[Collected data entries]
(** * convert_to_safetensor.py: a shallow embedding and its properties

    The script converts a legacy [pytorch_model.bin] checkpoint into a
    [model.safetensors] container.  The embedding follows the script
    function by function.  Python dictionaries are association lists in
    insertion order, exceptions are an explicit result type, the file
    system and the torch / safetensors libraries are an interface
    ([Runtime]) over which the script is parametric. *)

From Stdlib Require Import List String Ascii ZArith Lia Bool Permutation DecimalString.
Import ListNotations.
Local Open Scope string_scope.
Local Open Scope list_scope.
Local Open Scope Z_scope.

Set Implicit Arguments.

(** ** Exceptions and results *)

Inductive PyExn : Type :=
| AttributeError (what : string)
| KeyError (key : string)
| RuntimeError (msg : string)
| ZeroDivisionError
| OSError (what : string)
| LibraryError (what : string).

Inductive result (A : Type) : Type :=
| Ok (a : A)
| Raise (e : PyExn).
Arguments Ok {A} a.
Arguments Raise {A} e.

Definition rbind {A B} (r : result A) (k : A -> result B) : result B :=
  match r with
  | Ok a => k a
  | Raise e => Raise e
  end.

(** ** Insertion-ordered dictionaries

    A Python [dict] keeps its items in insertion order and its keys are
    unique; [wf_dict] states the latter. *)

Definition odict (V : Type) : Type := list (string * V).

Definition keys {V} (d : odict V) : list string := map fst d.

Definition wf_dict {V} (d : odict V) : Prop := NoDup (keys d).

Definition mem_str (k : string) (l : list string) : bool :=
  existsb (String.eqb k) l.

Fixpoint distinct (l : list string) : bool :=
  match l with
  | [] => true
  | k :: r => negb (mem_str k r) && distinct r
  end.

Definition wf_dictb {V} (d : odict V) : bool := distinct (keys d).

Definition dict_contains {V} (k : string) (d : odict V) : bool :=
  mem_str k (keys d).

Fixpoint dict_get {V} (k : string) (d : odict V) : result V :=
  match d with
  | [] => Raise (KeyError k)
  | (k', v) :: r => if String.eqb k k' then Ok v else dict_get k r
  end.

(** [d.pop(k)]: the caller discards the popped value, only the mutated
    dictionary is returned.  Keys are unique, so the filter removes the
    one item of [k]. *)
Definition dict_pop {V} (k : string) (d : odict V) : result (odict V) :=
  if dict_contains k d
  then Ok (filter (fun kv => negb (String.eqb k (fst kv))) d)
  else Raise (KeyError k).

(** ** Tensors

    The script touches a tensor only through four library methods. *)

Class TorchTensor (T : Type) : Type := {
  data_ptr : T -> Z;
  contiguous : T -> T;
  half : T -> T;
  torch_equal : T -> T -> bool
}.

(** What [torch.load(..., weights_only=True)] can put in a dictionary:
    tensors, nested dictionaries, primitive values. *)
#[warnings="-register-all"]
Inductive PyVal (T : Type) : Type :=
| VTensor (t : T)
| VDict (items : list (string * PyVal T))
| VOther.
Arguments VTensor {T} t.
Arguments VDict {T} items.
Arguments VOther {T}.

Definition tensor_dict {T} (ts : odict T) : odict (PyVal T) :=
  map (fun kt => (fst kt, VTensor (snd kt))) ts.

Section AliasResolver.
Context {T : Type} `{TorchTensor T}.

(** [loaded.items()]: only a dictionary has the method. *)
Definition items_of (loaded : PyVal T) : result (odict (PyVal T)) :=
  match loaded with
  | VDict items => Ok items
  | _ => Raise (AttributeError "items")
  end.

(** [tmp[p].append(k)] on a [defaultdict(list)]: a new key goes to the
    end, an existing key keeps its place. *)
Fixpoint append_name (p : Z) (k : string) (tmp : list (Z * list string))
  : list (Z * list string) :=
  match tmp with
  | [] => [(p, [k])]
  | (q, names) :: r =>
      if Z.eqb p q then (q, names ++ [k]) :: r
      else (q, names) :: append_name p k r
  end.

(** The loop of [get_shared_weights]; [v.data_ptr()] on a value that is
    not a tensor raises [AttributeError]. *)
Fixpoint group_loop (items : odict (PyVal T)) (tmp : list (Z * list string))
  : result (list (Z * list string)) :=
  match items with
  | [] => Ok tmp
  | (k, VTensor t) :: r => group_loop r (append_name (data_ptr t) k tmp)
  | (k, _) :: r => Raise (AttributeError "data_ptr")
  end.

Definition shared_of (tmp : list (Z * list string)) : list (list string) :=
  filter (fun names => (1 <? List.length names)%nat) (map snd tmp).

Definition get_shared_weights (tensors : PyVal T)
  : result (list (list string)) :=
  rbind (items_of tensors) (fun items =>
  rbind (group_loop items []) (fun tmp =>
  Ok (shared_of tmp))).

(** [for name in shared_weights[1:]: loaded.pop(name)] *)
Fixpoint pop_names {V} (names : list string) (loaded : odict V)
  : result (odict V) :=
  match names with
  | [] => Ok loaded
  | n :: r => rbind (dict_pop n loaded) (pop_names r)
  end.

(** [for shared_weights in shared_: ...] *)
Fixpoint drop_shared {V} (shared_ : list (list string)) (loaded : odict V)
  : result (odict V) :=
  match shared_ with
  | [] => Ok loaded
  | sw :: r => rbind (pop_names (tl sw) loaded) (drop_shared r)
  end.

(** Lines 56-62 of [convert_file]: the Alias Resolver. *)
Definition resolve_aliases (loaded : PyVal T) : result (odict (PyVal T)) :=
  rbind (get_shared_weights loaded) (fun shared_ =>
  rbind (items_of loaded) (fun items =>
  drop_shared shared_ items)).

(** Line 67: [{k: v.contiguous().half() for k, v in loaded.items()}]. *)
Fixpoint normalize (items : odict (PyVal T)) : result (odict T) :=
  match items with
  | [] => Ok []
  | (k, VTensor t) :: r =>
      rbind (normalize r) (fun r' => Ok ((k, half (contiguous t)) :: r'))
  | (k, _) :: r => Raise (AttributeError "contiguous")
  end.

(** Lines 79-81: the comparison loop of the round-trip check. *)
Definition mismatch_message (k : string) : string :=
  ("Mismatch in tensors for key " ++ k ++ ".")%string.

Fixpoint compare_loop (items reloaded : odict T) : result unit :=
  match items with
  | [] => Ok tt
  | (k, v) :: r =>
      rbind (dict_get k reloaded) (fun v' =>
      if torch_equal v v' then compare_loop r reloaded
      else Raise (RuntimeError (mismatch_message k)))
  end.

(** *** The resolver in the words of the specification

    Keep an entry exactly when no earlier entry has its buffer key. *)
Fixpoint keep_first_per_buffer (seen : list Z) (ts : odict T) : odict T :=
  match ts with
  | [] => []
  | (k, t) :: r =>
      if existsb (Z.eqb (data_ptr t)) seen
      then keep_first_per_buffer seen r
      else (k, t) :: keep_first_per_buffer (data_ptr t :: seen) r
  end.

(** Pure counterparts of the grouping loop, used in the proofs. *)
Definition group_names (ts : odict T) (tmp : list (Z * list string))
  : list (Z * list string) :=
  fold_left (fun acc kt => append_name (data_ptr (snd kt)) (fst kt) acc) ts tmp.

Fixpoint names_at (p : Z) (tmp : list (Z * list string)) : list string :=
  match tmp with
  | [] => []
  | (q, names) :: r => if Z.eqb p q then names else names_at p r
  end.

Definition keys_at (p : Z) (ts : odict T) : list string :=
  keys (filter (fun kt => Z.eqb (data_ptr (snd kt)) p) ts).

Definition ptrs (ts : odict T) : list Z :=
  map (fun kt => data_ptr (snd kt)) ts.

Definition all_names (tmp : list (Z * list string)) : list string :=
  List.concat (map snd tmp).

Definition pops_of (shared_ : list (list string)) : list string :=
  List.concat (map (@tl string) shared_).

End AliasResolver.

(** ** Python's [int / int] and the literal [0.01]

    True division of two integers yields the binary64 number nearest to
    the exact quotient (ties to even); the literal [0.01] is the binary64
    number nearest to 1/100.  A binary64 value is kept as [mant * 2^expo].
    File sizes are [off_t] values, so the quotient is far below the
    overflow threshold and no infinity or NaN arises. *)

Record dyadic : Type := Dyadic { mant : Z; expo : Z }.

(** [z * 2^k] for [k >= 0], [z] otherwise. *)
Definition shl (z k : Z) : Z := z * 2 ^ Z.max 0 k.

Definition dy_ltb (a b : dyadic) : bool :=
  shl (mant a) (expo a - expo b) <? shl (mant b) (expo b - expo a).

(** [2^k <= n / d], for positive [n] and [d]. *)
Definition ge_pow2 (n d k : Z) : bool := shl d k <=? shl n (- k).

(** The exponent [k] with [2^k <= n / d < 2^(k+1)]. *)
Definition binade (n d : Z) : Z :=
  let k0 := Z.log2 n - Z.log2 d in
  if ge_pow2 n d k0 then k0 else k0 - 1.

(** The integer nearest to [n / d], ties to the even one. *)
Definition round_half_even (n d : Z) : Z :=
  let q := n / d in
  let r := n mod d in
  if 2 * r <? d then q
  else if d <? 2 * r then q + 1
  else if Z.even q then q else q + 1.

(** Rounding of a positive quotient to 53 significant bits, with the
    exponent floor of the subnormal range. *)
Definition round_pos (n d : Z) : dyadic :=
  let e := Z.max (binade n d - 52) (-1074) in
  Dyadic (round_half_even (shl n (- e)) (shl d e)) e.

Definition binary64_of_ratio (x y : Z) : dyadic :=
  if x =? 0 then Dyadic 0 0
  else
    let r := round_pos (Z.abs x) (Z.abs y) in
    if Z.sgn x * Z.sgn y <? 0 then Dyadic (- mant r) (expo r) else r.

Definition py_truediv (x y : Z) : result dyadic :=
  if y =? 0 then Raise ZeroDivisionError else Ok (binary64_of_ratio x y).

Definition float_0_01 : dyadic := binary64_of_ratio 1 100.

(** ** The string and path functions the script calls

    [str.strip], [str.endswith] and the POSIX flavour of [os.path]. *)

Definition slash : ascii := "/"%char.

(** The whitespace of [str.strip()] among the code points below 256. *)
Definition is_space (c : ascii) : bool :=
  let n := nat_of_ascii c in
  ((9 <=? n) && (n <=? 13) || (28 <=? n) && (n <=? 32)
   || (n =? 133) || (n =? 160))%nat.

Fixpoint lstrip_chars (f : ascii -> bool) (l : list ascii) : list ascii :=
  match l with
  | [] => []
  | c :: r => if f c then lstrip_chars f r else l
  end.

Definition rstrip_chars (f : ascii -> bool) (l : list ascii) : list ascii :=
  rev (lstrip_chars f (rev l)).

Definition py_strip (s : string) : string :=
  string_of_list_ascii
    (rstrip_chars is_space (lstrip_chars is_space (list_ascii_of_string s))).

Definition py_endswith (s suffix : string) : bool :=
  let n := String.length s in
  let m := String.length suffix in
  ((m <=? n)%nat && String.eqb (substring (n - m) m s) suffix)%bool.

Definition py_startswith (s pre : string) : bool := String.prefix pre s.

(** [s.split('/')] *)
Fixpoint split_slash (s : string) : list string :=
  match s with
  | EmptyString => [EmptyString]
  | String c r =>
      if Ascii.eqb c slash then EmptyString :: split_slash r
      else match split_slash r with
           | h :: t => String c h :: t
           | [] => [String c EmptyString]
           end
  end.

#### What is being asked:
All lines from the beginning of the entries through the line marked "insertion order, exceptions" are to be output exactly; nothing else belongs in the answer.

#### Answer box:
(** * convert_to_safetensor.py: a shallow embedding and its properties

    The script converts a legacy [pytorch_model.bin] checkpoint into a
    [model.safetensors] container.  The embedding follows the script
    function by function.  Python dictionaries are association lists in
    insertion order, exceptions are an explicit result type, the file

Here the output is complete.